Each record below should be given again exactly as it reads.

***

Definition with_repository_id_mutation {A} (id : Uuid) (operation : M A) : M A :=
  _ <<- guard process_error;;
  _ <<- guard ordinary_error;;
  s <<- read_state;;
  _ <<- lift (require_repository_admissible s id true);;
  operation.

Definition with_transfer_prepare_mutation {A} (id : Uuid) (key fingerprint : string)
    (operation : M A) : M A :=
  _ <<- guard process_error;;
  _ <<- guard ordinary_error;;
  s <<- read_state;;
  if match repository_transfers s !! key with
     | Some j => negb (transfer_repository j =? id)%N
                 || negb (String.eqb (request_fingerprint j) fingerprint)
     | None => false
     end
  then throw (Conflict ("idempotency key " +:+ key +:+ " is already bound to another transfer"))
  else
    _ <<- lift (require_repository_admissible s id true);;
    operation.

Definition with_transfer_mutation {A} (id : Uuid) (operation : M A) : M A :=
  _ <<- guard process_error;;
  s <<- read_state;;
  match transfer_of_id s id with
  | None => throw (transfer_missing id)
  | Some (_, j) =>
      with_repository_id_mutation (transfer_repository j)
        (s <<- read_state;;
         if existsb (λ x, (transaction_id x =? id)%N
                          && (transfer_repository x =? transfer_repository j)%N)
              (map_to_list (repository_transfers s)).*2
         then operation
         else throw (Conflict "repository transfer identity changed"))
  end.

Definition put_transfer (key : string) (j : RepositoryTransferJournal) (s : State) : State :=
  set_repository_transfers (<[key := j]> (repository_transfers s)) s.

***

» Solution to this problem
Definition with_repository_id_mutation {A} (id : Uuid) (operation : M A) : M A :=
  _ <<- guard process_error;;
  _ <<- guard ordinary_error;;
  s <<- read_state;;
  _ <<- lift (require_repository_admissible s id true);;
  operation.

Definition with_transfer_prepare_mutation {A} (id : Uuid) (key fingerprint : string)
    (operation : M A) : M A :=
  _ <<- guard process_error;;
  _ <<- guard ordinary_error;;
  s <<- read_state;;
  if match repository_transfers s !! key with
     | Some j => negb (transfer_repository j =? id)%N
                 || negb (String.eqb (request_fingerprint j) fingerprint)
     | None => false
     end
  then throw (Conflict ("idempotency key " +:+ key +:+ " is already bound to another transfer"))
  else
    _ <<- lift (require_repository_admissible s id true);;
    operation.

Definition with_transfer_mutation {A} (id : Uuid) (operation : M A) : M A :=
  _ <<- guard process_error;;
  s <<- read_state;;
  match transfer_of_id s id with
  | None => throw (transfer_missing id)
  | Some (_, j) =>
      with_repository_id_mutation (transfer_repository j)
        (s <<- read_state;;
         if existsb (λ x, (transaction_id x =? id)%N
                          && (transfer_repository x =? transfer_repository j)%N)
              (map_to_list (repository_transfers s)).*2
         then operation
         else throw (Conflict "repository transfer identity changed"))
  end.

Definition put_transfer (key : string) (j : RepositoryTransferJournal) (s : State) : State :=
  set_repository_transfers (<[key := j]> (repository_transfers s)) s.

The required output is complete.